Caring for Todays Home Theater Gear
by Jane Brown on Sep 28, 2016
Televisions have really evolved into a level of entertainment and information (infotainment) value that no one ever predicted decades ago. You can look into TV internet specials and other entertainment options to watch movies and enjoy an amazing array of channels on our televisions, all with phenomenal sound and pictures. Video games are a great option as well.
Most people are operating such new equipment that the performance is still very good. But the fact is that our shiny new TV will reach a point where it starts to act up, and there will be a choice of expensive repairs or replacement.
To some extent, it's inevitable. Products get old and wear out. But you can do a lot to prolong the life of your TV and other electronics. If you're the type who prefers to maximize mileage for your major purchases, consider these points for maintenance and care.
The Home Environment
The biggest enemy of electronics inside a home is dust. Its persistent pursuit of places to settle lets it find its way into every nook and cranny imaginable.
The impact is more than just aesthetic. In addition to negative health effects on people with allergies, dust is bad for your devices. Electronic junctions that become crusted with dust, especially when the dust draws moisture from humid conditions, quickly malfunction and can overheat or otherwise fail. Home HVAC filters and ducts should be cleaned regularly, and routine household cleaning should also involve some vacuuming around vented areas on electronics.
Speaking of humidity, it must be monitored as well. Most people can detect the sultry feel of a humid indoor space and, of course, an air conditioner does eliminate a lot of humidity. But electronics that are set up in a typical basement man cave are out of sight and out of mind, and moisture levels can get sky high between your visits. Invest in a dehumidifier to keep levels low, and set it up near a floor drain so that it can empty itself without your help.
Old tube-based televisions had glass screens, and most people just cleaned them with glass cleaner. But modern flat screens should not be maintained in this way. The materials and methods used to clean them call for completely different care.
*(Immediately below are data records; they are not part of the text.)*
(** One call of [getNextWord] for a key that is cached or is no inherited
    name: outside the bank and the cycle of its key the object is as
    before; the bank of the key is cached afterwards, is the one that was
    cached before if there was one, and is where a served word comes from
    and what an end-of-category signal counts. *)
Lemma getNextWord_cases (random : nat -> Draw) (fetch : string -> WM.Response)
    (difficulty category : string) (this : WM.t) (drawn : nat) :
  (WM.words this !! WM.cacheKey difficulty category = None →
   inherited (WM.cacheKey difficulty category) = false) →
  same_but (WM.cacheKey difficulty category) this
    (WM.getNextWord random fetch difficulty category this drawn).1.2 ∧
  ∃ bank,
    WM.words (WM.getNextWord random fetch difficulty category this drawn).1.2
      !! WM.cacheKey difficulty category = Some bank ∧
    (∀ cached, WM.words this !! WM.cacheKey difficulty category = Some cached →
               bank = cached) ∧
    (WM.words this !! WM.cacheKey difficulty category = None →
     WM.words (WM.loadWords fetch difficulty category this).2
       !! WM.cacheKey difficulty category = Some bank) ∧
    drawn_from random bank (WM.getNextWord random fetch difficulty category this drawn).1.1.
Proof.
  intros Hplain.
  assert (Hcached : ∀ (this1 : WM.t) (bank : list WM.WordEntry),
    WM.words this1 !! WM.cacheKey difficulty category = Some bank →
    WM.words (WM.getNextWord random fetch difficulty category this1 drawn).1.2
      = WM.words this1 ∧
    same_but (WM.cacheKey difficulty category) this1
      (WM.getNextWord random fetch difficulty category this1 drawn).1.2 ∧
    drawn_from random bank
      (WM.getNextWord random fetch difficulty category this1 drawn).1.1).
  { intros this1 bank Hbank.
    destruct (decide (bank = [])) as [->|Hne].
    { unfold WM.getNextWord. rewrite (get_Some _ _ _ Hbank). cbn [negb].
      rewrite (get_Some _ _ _ Hbank). cbn [fst snd].
      split; [done|]. split; [apply same_but_refl|done]. }
    destruct (WM.cycleState this1 !! WM.cacheKey difficulty category)
      as [state|] eqn:Hcycle.
    { by apply (getNextWord_ready _ _ _ _ _ _ _ state). }
    (* the cycle is restored or initialised first *)
    set (this2 := WM.restore (WM.cacheKey difficulty category) this1).
    assert (Hbank2 : WM.words this2 !! WM.cacheKey difficulty category = Some bank)
      by (unfold this2; by rewrite restore_words).
    assert (Hsame2 : same_but (WM.cacheKey difficulty category) this1 this2)
      by apply same_but_restore.
    destruct (WM.cycleState this2 !! WM.cacheKey difficulty category)
      as [state|] eqn:Hrestored.
    { assert (Hgo : WM.getNextWord random fetch difficulty category this1 drawn
                    = WM.getNextWord random fetch difficulty category this2 drawn).
      { unfold WM.getNextWord.
        rewrite (get_Some _ _ _ Hbank), (get_Some _ _ _ Hbank2). cbn [negb].
        rewrite (get_Some _ _ _ Hbank), (get_Some _ _ _ Hbank2).
        destruct bank as [|first bank'] eqn:Hb; [done|]. rewrite <- Hb in *.
        rewrite Hcycle. fold this2. by rewrite !Hrestored. }
      rewrite Hgo.
      destruct (getNextWord_ready random fetch difficulty category this2 drawn bank state
                  Hbank2 Hne Hrestored) as (Hw & Hsame & Hfrom).
      split; [by rewrite Hw; unfold this2; rewrite restore_words|].
      split; [by eapply same_but_trans|done]. }
    destruct (initCycle_fields random (WM.cacheKey difficulty category) bank true this2 drawn)
      as (Hw3 & Hsame3 & order & _ & _ & Hcycle3).
    assert (Hgo : WM.getNextWord random fetch difficulty category this1 drawn
                  = WM.getNextWord random fetch difficulty category
                      (WM.initCycle random (WM.cacheKey difficulty category) bank true
                         this2 drawn).1
                      (WM.initCycle random (WM.cacheKey difficulty category) bank true
                         this2 drawn).2).
    { destruct (WM.initCycle random (WM.cacheKey difficulty category) bank true this2 drawn)
        as [this3 drawn3] eqn:Hinit.
      cbn [fst snd] in *.
      assert (Hbank3 : WM.words this3 !! WM.cacheKey difficulty category = Some bank)
        by by rewrite Hw3.
      unfold WM.getNextWord.
      rewrite (get_Some _ _ _ Hbank), (get_Some _ _ _ Hbank3). cbn [negb].
      rewrite (get_Some _ _ _ Hbank), (get_Some _ _ _ Hbank3).
      destruct bank as [|first bank'] eqn:Hb; [done|]. rewrite <- Hb in *.
      rewrite Hcycle. fold this2. rewrite Hrestored, Hinit. by rewrite !Hcycle3. }
    rewrite Hgo.
    destruct (WM.initCycle random (WM.cacheKey difficulty category) bank true this2 drawn)
      as [this3 drawn3].
    cbn [fst snd] in *.
    assert (Hbank3 : WM.words this3 !! WM.cacheKey difficulty category = Some bank)
      by by rewrite Hw3.
    destruct (getNextWord_ready random fetch difficulty category this3 drawn3 bank _
                Hbank3 Hne Hcycle3) as (Hw & Hsame & Hfrom).
    split; [by rewrite Hw, Hw3; unfold this2; rewrite restore_words|].
    split; [|done].
    eapply same_but_trans; [exact Hsame2|]. by eapply same_but_trans. }
  destruct (WM.words this !! WM.cacheKey difficulty category) as [bank|] eqn:Hbank.
  { destruct (Hcached this bank Hbank) as (Hw & Hsame & Hfrom).
    split; [exact Hsame|]. exists bank.
    split; [by rewrite Hw|]. split; [by intros ? [= <-]|]. split; [done|exact Hfrom]. }
  specialize (Hplain eq_refl).
  destruct (loadWords_stores fetch difficulty category this Hplain) as (bank & Hbank1 & _ & _).
  destruct (loadWords_frame fetch difficulty category this)
    as (Hother & Hcycle1 & Hstorage1 & Hused1).
  assert (Hsame1 : same_but (WM.cacheKey difficulty category) this
                     (WM.loadWords fetch difficulty category this).2).
  { split; [exact Hother|]. split; [by rewrite Hcycle1|]. split; [exact Hused1|].
    split; [|split; [|by rewrite Hstorage1]].
    - unfold WM.loadWords. rewrite get_None by done.
      destruct (WM.getSampleWords difficulty category);
        destruct (fetch _) as [| | |data]; try done; by destruct (WM.validateWordData data).
    - unfold WM.loadWords. rewrite get_None by done.
      destruct (WM.getSampleWords difficulty category);
        destruct (fetch _) as [| | |data]; try done; by destruct (WM.validateWordData data). }
  destruct (WM.loadWords fetch difficulty category this) as [loaded this1] eqn:Hload.
  cbn [fst snd] in *.
  destruct loaded.
  - rewrite (getNextWord_loads random fetch difficulty category this this1 drawn Hbank
               Hplain Hload).
    destruct (Hcached this1 bank Hbank1) as (Hw & Hsame & Hfrom).
    split; [by eapply same_but_trans|]. exists bank.
    split; [by rewrite Hw|]. split; [done|]. split; [done|exact Hfrom].
  - rewrite (getNextWord_load_failed random fetch difficulty category this this1 drawn
               Hbank Hplain Hload).
    cbn [fst snd]. split; [exact Hsame1|]. exists bank. by repeat split.
Qed.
Common glass-cleaning products aren't suitable. Instead, many televisions come with a cleaning cloth used for dry wiping to keep dust off the screen, and manuals will instruct you on proper ways to clean fingerprints and other wet or oily messes.
Watch out for impacts with the screen, too. Think about what may be stored nearby, and if it may be possible for the use of books or toys in adjacent shelves to bump into the screen and create scuffs. Those bumps and bruises are irreversible and will be a glaring imperfection on your high-definition TV.
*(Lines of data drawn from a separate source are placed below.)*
(** * SqueezeIt: the size-targeting image compressor and its per-item orchestrator

    A shallow embedding of [utils/imageProcessor.ts] ([compressImage]),
    [services/geminiService.ts] ([analyzeImage]) and the state handling of
    [App.tsx] ([processOne], [handleFiles], [removeImage]).

    JavaScript numbers that carry a quality, a size in KB or a pixel
    dimension are IEEE-754 binary64 values and are modelled by Rocq's
    primitive floats, so that [0.92 - 0.08] is the very double the browser
    computes.  Byte counts are integers and are modelled in [Z]. *)

From Stdlib Require Import ZArith List Bool Floats QArith Qround Lia.
From stdpp Require Import gmap strings list.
Some entertainment centers resemble their own television station, with a DVR packed beside a DVD player and the subwoofer for the surround sound. The more components we add to our TV enjoyment, the more space we use. As things get crowded, we're tempted to pack items closely together.
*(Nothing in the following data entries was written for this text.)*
Lemma play_quiz_validation_witness :
  respond (play_quiz Samples.db 0 (Samples.quiz [] (JInt 10))) = not_found /\
  respond (play_quiz Samples.db 0 (JObj [("previous_questions", JArr [])])) = bad_request /\
  play_quiz Samples.db 0 (Samples.quiz [JInt 1] (JStr "1")) =
  Ok (JObj [("success", JBool true);
            ("message",
             JStr "No more questions available in the category Science (Select another category to continue");
            ("question", JNull)]).
Proof.
  split; [| split].
  - apply (play_quiz_validation Samples.db 0
             [("previous_questions", JArr []);
              ("quiz_category", JObj [("type", JStr "Science"); ("id", JInt 10)])])
      with (previous_questions := JArr [])
           (qc := [("type", JStr "Science"); ("id", JInt 10)])
           (id := JInt 10) (type := JStr "Science") (category_id := 10);
      try reflexivity.
    + lia.
    + simpl. intuition lia.
  - apply (play_quiz_validation Samples.db 0 [("previous_questions", JArr [])]).
    right. reflexivity.
  - apply (play_quiz_validation Samples.db 0
             [("previous_questions", JArr [JInt 1]);
              ("quiz_category", JObj [("type", JStr "Science"); ("id", JStr "1")])])
      with (previous_questions := JArr [JInt 1])
           (qc := [("type", JStr "Science"); ("id", JStr "1")])
           (id := JStr "1") (type := JStr "Science") (category_id := 1)
           (items := [JInt 1]) (ids := [1]);
      try reflexivity.
    + right. simpl. tauto.
    + simpl. intros q [<- | [<- | [<- | [<- | []]]]] Hcat;
        try (now left); specialize (Hcat ltac:(lia)); discriminate.
Defined.

Lemma listings_not_found_witness :
  respond (get_categories (empty [])) = not_found /\
  respond (get_questions (empty Samples.categories) []) = not_found /\
  status (respond (get_questions Samples.db [("page", "7")])) = 200 /\
  paginate format [("page", "7")] (questions Samples.db) = [].
Proof.
  split; [| split; [| split]].
  - apply (listings_not_found (empty []) []). reflexivity.
  - apply (listings_not_found (empty Samples.categories) []). reflexivity.
  - apply (listings_not_found Samples.db [("page", "7")]). discriminate.
  - apply (listings_not_found Samples.db [("page", "7")]).
    + discriminate.
    + vm_compute. discriminate.
    + vm_compute. discriminate.
Defined.



Lemma samples_wf : wf Samples.db.
Proof.
  split.
  - simpl. repeat constructor; simpl; intuition discriminate.
  - simpl. intros q [<- | [<- | [<- | [<- | []]]]]; reflexivity.
Defined.

Lemma create_then_delete_witness :
  exists (id : Z) (db2 : DB),
    JObj [("success", JBool true); ("created", JInt 5); ("total_questions", JInt 5)] =
    JObj [("success", JBool true);
          ("created", JInt id);
          ("total_questions", JInt (Z.of_nat (S (List.length (questions Samples.db)))))] /\
    delete_question
      (fst (create_question Samples.column_values Samples.db Samples.new_question)) id =
    (db2, Ok (JObj [("success", JBool true);
                    ("deleted", JInt id);
                    ("total_questions",
                     JInt (Z.of_nat (List.length (questions Samples.db))))])) /\
    questions db2 = questions Samples.db /\
    respond (get_question db2 id) = not_found.
Proof.
  apply (create_then_delete Samples.column_values Samples.db
           (fst (create_question Samples.column_values Samples.db Samples.new_question))
           Samples.new_question).
  - exact samples_wf.
  - reflexivity.
Defined.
This can be trouble. First, you should always make sure to allow for adequate ventilation. These devices generate heat, and if they cannot effectively release that heat into the air around them, the high temperatures will eventually cause damage.
You should also think about power. Cramming everything onto a single power strip could cause breakers to trip or cords to overheat. See about having additional receptacles installed in the device-heavy areas of your home.
Most people build their home theaters a little at a time, so it can be easy to miss the impact of accumulated equipment. If you start with a good maintenance plan and consider the changes you make along the way, you'll be sure to get the most life from your system.